Casey Luskin, “Manipulating molecules: Combining info + nano for better medicine” at Mind Matters News (November 12, 2021)
Tour explained to the audience that his nanodrills can be programmed to target the so-called “super bacteria” that have become resistant to drugs by drilling holes through their cell walls. Drilling either kills the bacterial cells or weakens them so that antibiotics work again against them!
Nanodrills are a valuable new tool because bacteria cannot simply develop resistance to them, as he noted:
This is not a chemical interaction. This is a mechanical interaction that is happening at the molecular scale. And because it’s a mechanical interaction, it’s very hard for a cell to deal with this.
It would be like developing resistance to a scalpel.
It gets better: When the nanodrills punch holes in the cell walls and cytoplasmic membranes of bacteria, the cells burst and their contents are dumped out into the body of the host. Then we can “couple this with immunotherapy,” he explained, so that an organism’s natural immune system can recognize the contents of bacteria and be activated to target those bacteria.
Adding information to our cells’ systems is key here: These nanodrills don’t just kill cells at random. They can be programmed so as to target only certain types of dangerous bacterial cells. They can even be programmed to recognize, target, and destroy cancerous cells in a host’s body where most cells aren’t cancerous.
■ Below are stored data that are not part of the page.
Lemma f64_nonneg n : 0 <= n < 2 ^ 64 -> nonneg (f64 n).
Proof.
  intros Hn. destruct (decide (n = 0)) as [->|]; [done|]. unfold f64.
  by destruct (float_of_int_number F64 n ltac:(by right) ltac:(lia)) as (p & e & ->).
Qed.

(** The elapsed time is a positive number. *)
Lemma elapsed_positive ms : 0 < ms < 2 ^ 64 -> exists p e, fdiv F64 (f64 ms) (f64 1000) = S754_finite false p e.
Proof.
  intros Hms. destruct (f64_of_u64 ms Hms) as [C [L1 L2]]. destruct (f64_of_u64 1000 ltac:(done)) as [C' _].
  pose proof (f64_exact 1000 ltac:(done)) as E1000. set (y := float_of_int F64 1000) in *.
  apply (div_positive 53 1024 ltac:(done) (float_of_int F64 ms) y 64 (-10) C C' (f64_no_underflow ms 1000 Hms ltac:(done)));
    change (SpecFloat.emin 53 1024) with (-1074); [lia..| |]; rewrite E1000.
  - etrans; [exact L2|]. change (2 ^ 1138) with (2 ^ 64 * 2 ^ 1074). apply Z.mul_le_mono_nonneg_l; [done|]. lia.
  - transitivity (2 ^ 1074 * 2 ^ 10); [lia|]. apply Z.mul_le_mono_nonneg_r; [done|exact L1].
Qed.

Definition disk_ok (d : DiskMetrics) : Prop :=
  Forall (fun n => 0 <= n < 2 ^ 64) [reads_total d; writes_total d; read_bytes d; write_bytes d].
Definition net_ok (n : NetMetrics) : Prop :=
  Forall (fun n => 0 <= n < 2 ^ 64) [rx_bytes n; tx_bytes n; rx_packets n; tx_packets n].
Tour hopes that his nanodrills will find a place in future therapies to treat problems like antibiotic resistance and tumors. At the core of his research is using our own intelligence to create therapies that outsmart antibiotic resistance—in other words, to beat evolution with intelligent design.
Takehome: Designed information is the basis of biology so if you want to fix medical problems at the root, designing better information is the way to go.